(* ===== verification/Types.v ===== *)
(** * The data model: Flash's objects and the rows of the billing tables

    [src/app/core/flash.py] (the frozen dataclasses and their allow-lists) and
    [src/app/db_models/__init__.py] (the columns of [brainstorm_nsec],
    [scheduling], [billing_plan], [user_subscription] and
    [flash_webhook_event] that the billing code reads or writes).  A timestamp
    is the number of microseconds since 0001-01-01T00:00:00 UTC. *)

From Stdlib Require Import Ascii String.
From S2P Require Import Prelude Json Time.
Local Open Scope string_scope.

(** ** Flash *)

Definition CANCELLATION_END_OF_PERIOD := "end_of_period".
Definition CANCELLATION_IMMEDIATE := "immediate".
Definition RECOGNISED_CANCELLATION_MODES : list string :=
  [CANCELLATION_END_OF_PERIOD; CANCELLATION_IMMEDIATE].

Definition ENTITLING_STATUSES : list string := ["active"; "trial"].
Definition ENDED_STATUSES : list string := ["expired"; "paused"].
Definition CANCELLED_STATUS := "canceled".
Definition PAST_DUE_STATUS := "past_due".
Definition PENDING_STATUS := "pending".

Definition str_in (s : string) (l : list string) : bool := existsb (String.eqb s) l.

Record FlashPricing := {
  pr_amount_minor : option Z;
  pr_currency : option string;
  pr_billing_interval : option string;
}.

Record FlashLifecyclePolicy := {
  cancellation_mode : option string;
  dunning_max_attempts : option Z;
  dunning_attempts : option Z;
  dunning_cancels_after_final_failure : option bool;
}.

Definition UNKNOWN_LIFECYCLE_POLICY : FlashLifecyclePolicy :=
  {| cancellation_mode := None; dunning_max_attempts := None;
     dunning_attempts := None; dunning_cancels_after_final_failure := None |}.

(** [ref] and [subscriber_id] are whatever JSON value Flash sent: the parser
    does not check them. *)
Record FlashSubscription := {
  fs_id : string;
  fs_status : string;
  fs_ref : json;
  fs_subscriber_id : json;
  fs_service_id : string;
  fs_plan_id : string;
  fs_current_period_start : option Z;
  fs_current_period_end : option Z;
  fs_next_billing_date : option Z;
  fs_trial_end_date : option Z;
  fs_cancel_effective_date : option Z;
  fs_portal_url : option string;
  fs_pricing : option FlashPricing;
  fs_policy : FlashLifecyclePolicy;
}.

(** [dataclasses.replace(found, cancel_effective_date=...)] and
    [replace(found, status=...)]. *)
Definition fs_with_cancel (s : FlashSubscription) (d : option Z) : FlashSubscription :=
  {| fs_id := fs_id s; fs_status := fs_status s; fs_ref := fs_ref s;
     fs_subscriber_id := fs_subscriber_id s; fs_service_id := fs_service_id s;
     fs_plan_id := fs_plan_id s; fs_current_period_start := fs_current_period_start s;
     fs_current_period_end := fs_current_period_end s;
     fs_next_billing_date := fs_next_billing_date s;
     fs_trial_end_date := fs_trial_end_date s; fs_cancel_effective_date := d;
     fs_portal_url := fs_portal_url s; fs_pricing := fs_pricing s;
     fs_policy := fs_policy s |}.

Definition fs_with_status (s : FlashSubscription) (st : string) : FlashSubscription :=
  {| fs_id := fs_id s; fs_status := st; fs_ref := fs_ref s;
     fs_subscriber_id := fs_subscriber_id s; fs_service_id := fs_service_id s;
     fs_plan_id := fs_plan_id s; fs_current_period_start := fs_current_period_start s;
     fs_current_period_end := fs_current_period_end s;
     fs_next_billing_date := fs_next_billing_date s;
     fs_trial_end_date := fs_trial_end_date s;
     fs_cancel_effective_date := fs_cancel_effective_date s;
     fs_portal_url := fs_portal_url s; fs_pricing := fs_pricing s;
     fs_policy := fs_policy s |}.

(** One plan on one service, as Flash offers it. *)
Record FlashPlan := {
  fp_id : string;
  fp_service_id : string;
  fp_name : string;
  fp_description : option string;
  fp_amount_minor : option Z;
  fp_currency : string;
  fp_billing_interval : option string;
  fp_sort_order : Z;
  fp_features : option (list string);
  fp_not_included : option (list string);
  fp_status : string;
  fp_signup_url : option string;
}.

Record FlashService := {
  fsv_id : string;
  fsv_name : string;
  fsv_description : option string;
  fsv_signup_url : option string;
}.

(** ** Rows *)

(** [SchedulingSource]; the column is plain text. *)
Definition SOURCE_DEFAULT := "default".
Definition SOURCE_BILLING := "billing".
Definition SOURCE_ADMIN := "admin".

(** [brainstorm_nsec]: the columns billing reads or writes. *)
Record NsecRow := {
  ns_scheduling_id : option Z;
  ns_scheduling_source : string;
  ns_billing_blocked : bool;
}.

(** [scheduling]. *)
Record SchedRow := {
  sc_id : Z;
  sc_name : string;
  sc_interval_seconds : Z;
  sc_priority : Z;
  sc_enabled : bool;
  sc_manual_quota_limit : Z;
  sc_manual_quota_window_seconds : Z;
  sc_is_default : bool;
  sc_is_public : bool;
  sc_support_included : bool;
}.

(** [billing_plan]. *)
Record PlanRow := {
  bp_id : Z;
  bp_service_id : string;
  bp_plan_id : string;
  bp_scheduling_id : Z;
  bp_is_active : bool;
}.

(** [user_subscription]; [us_read] groups the columns that only record what
    Flash last said. *)
Record SubRead := {
  sr_subscriber_id : option string;
  sr_period_start : option Z;
  sr_period_end : option Z;
  sr_next_billing : option Z;
  sr_trial_end : option Z;
  sr_portal_url : option string;
  sr_amount_minor : option Z;
  sr_currency : option string;
  sr_interval : option string;
}.

Record SubRow := {
  us_pubkey : string;
  us_flash_id : string;
  us_plan : Z;
  us_granted : option Z;
  us_status : string;
  us_cancel : option Z;
  us_read : SubRead;
  us_last_event_at : option Z;
  us_last_synced_at : option Z;
  us_last_sync_error : option string;
  us_sync_error_since : option Z;
  us_created_at : Z;
}.

Definition us_period_end (r : SubRow) : option Z := sr_period_end (us_read r).
Definition us_next_billing (r : SubRow) : option Z := sr_next_billing (us_read r).

Definition us_with_granted (r : SubRow) (g : option Z) : SubRow :=
  {| us_pubkey := us_pubkey r; us_flash_id := us_flash_id r; us_plan := us_plan r;
     us_granted := g; us_status := us_status r; us_cancel := us_cancel r;
     us_read := us_read r; us_last_event_at := us_last_event_at r;
     us_last_synced_at := us_last_synced_at r; us_last_sync_error := us_last_sync_error r;
     us_sync_error_since := us_sync_error_since r; us_created_at := us_created_at r |}.

Definition us_with_status (r : SubRow) (st : string) (c : option Z) : SubRow :=
  {| us_pubkey := us_pubkey r; us_flash_id := us_flash_id r; us_plan := us_plan r;
     us_granted := us_granted r; us_status := st; us_cancel := c;
     us_read := us_read r; us_last_event_at := us_last_event_at r;
     us_last_synced_at := us_last_synced_at r; us_last_sync_error := us_last_sync_error r;
     us_sync_error_since := us_sync_error_since r; us_created_at := us_created_at r |}.

Definition us_with_event_at (r : SubRow) (t : option Z) : SubRow :=
  {| us_pubkey := us_pubkey r; us_flash_id := us_flash_id r; us_plan := us_plan r;
     us_granted := us_granted r; us_status := us_status r; us_cancel := us_cancel r;
     us_read := us_read r; us_last_event_at := t;
     us_last_synced_at := us_last_synced_at r; us_last_sync_error := us_last_sync_error r;
     us_sync_error_since := us_sync_error_since r; us_created_at := us_created_at r |}.

Definition us_with_sync (r : SubRow) (at_ : option Z) (err : option string)
    (since : option Z) : SubRow :=
  {| us_pubkey := us_pubkey r; us_flash_id := us_flash_id r; us_plan := us_plan r;
     us_granted := us_granted r; us_status := us_status r; us_cancel := us_cancel r;
     us_read := us_read r; us_last_event_at := us_last_event_at r;
     us_last_synced_at := at_; us_last_sync_error := err;
     us_sync_error_since := since; us_created_at := us_created_at r |}.

(** [flash_webhook_event]. *)
Record EventRow := {
  ev_id : Z;
  ev_event : string;
  ev_event_timestamp : option Z;
  ev_delivery_timestamp : Z;
  ev_subscription_id : option string;
  ev_payload : option json;
  ev_processing_started_at : option Z;
  ev_processed_at : option Z;
  ev_attempts : Z;
  ev_process_error : option string;
  ev_resolved_by : option string;
  ev_resolution : option string;
  ev_dedupe_key : string;
  ev_created_at : Z;
}.

(** The columns every later write of an event changes. *)
Definition ev_with (r : EventRow) (started processed : option Z) (attempts : Z)
    (err resolved_by resolution : option string) : EventRow :=
  {| ev_id := ev_id r; ev_event := ev_event r;
     ev_event_timestamp := ev_event_timestamp r;
     ev_delivery_timestamp := ev_delivery_timestamp r;
     ev_subscription_id := ev_subscription_id r; ev_payload := ev_payload r;
     ev_processing_started_at := started; ev_processed_at := processed;
     ev_attempts := attempts; ev_process_error := err;
     ev_resolved_by := resolved_by; ev_resolution := resolution;
     ev_dedupe_key := ev_dedupe_key r; ev_created_at := ev_created_at r |}.

(** The tables. *)
Record Db := {
  nsec : gmap string NsecRow;
  scheduling : gmap Z SchedRow;
  billing_plan : gmap Z PlanRow;
  user_subscription : gmap string SubRow;
  flash_webhook_event : gmap Z EventRow;
}.

Definition with_nsec (d : Db) (m : gmap string NsecRow) : Db :=
  {| nsec := m; scheduling := scheduling d; billing_plan := billing_plan d;
     user_subscription := user_subscription d;
     flash_webhook_event := flash_webhook_event d |}.
Definition with_scheduling (d : Db) (m : gmap Z SchedRow) : Db :=
  {| nsec := nsec d; scheduling := m; billing_plan := billing_plan d;
     user_subscription := user_subscription d;
     flash_webhook_event := flash_webhook_event d |}.
Definition with_plans (d : Db) (m : gmap Z PlanRow) : Db :=
  {| nsec := nsec d; scheduling := scheduling d; billing_plan := m;
     user_subscription := user_subscription d;
     flash_webhook_event := flash_webhook_event d |}.
Definition with_subs (d : Db) (m : gmap string SubRow) : Db :=
  {| nsec := nsec d; scheduling := scheduling d; billing_plan := billing_plan d;
     user_subscription := m; flash_webhook_event := flash_webhook_event d |}.
Definition with_events (d : Db) (m : gmap Z EventRow) : Db :=
  {| nsec := nsec d; scheduling := scheduling d; billing_plan := billing_plan d;
     user_subscription := user_subscription d; flash_webhook_event := m |}.

(** ** What a column accepts *)

(** PostgreSQL text holds no NUL character. *)
Definition text_ok (s : string) : bool :=
  negb (existsb (Ascii.eqb zero) (list_ascii_of_string s)).
Definition opt_text_ok (s : option string) : bool :=
  match s with Some t => text_ok t | None => true end.

(** A 32-bit INTEGER column. *)
Definition int4_ok (z : Z) : bool := ((-2147483648 <=? z) && (z <=? 2147483647))%Z.
Definition opt_int4_ok (z : option Z) : bool :=
  match z with Some n => int4_ok n | None => true end.

(** Binding a decoded JSON value to a text parameter: only null and strings
    encode. *)
Definition bind_text (v : json) : option (option string) :=
  match v with
  | JNull => Some None
  | JStr s => Some (Some s)
  | _ => None
  end.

· · ·

### WORK TO COMPLETE
An exact copy of the lines above between the line holding "(** [dataclasses.replace(found, cancel_effective_date=...)]" and the line holding "(** One plan", inclusive, is the whole answer.

### SOLUTION FOR THIS TASK
(** [dataclasses.replace(found, cancel_effective_date=...)] and
    [replace(found, status=...)]. *)
Definition fs_with_cancel (s : FlashSubscription) (d : option Z) : FlashSubscription :=
  {| fs_id := fs_id s; fs_status := fs_status s; fs_ref := fs_ref s;
     fs_subscriber_id := fs_subscriber_id s; fs_service_id := fs_service_id s;
     fs_plan_id := fs_plan_id s; fs_current_period_start := fs_current_period_start s;
     fs_current_period_end := fs_current_period_end s;
     fs_next_billing_date := fs_next_billing_date s;
     fs_trial_end_date := fs_trial_end_date s; fs_cancel_effective_date := d;
     fs_portal_url := fs_portal_url s; fs_pricing := fs_pricing s;
     fs_policy := fs_policy s |}.

Definition fs_with_status (s : FlashSubscription) (st : string) : FlashSubscription :=
  {| fs_id := fs_id s; fs_status := st; fs_ref := fs_ref s;
     fs_subscriber_id := fs_subscriber_id s; fs_service_id := fs_service_id s;
     fs_plan_id := fs_plan_id s; fs_current_period_start := fs_current_period_start s;
     fs_current_period_end := fs_current_period_end s;
     fs_next_billing_date := fs_next_billing_date s;
     fs_trial_end_date := fs_trial_end_date s;
     fs_cancel_effective_date := fs_cancel_effective_date s;
     fs_portal_url := fs_portal_url s; fs_pricing := fs_pricing s;
     fs_policy := fs_policy s |}.

(** One plan on one service, as Flash offers it. *)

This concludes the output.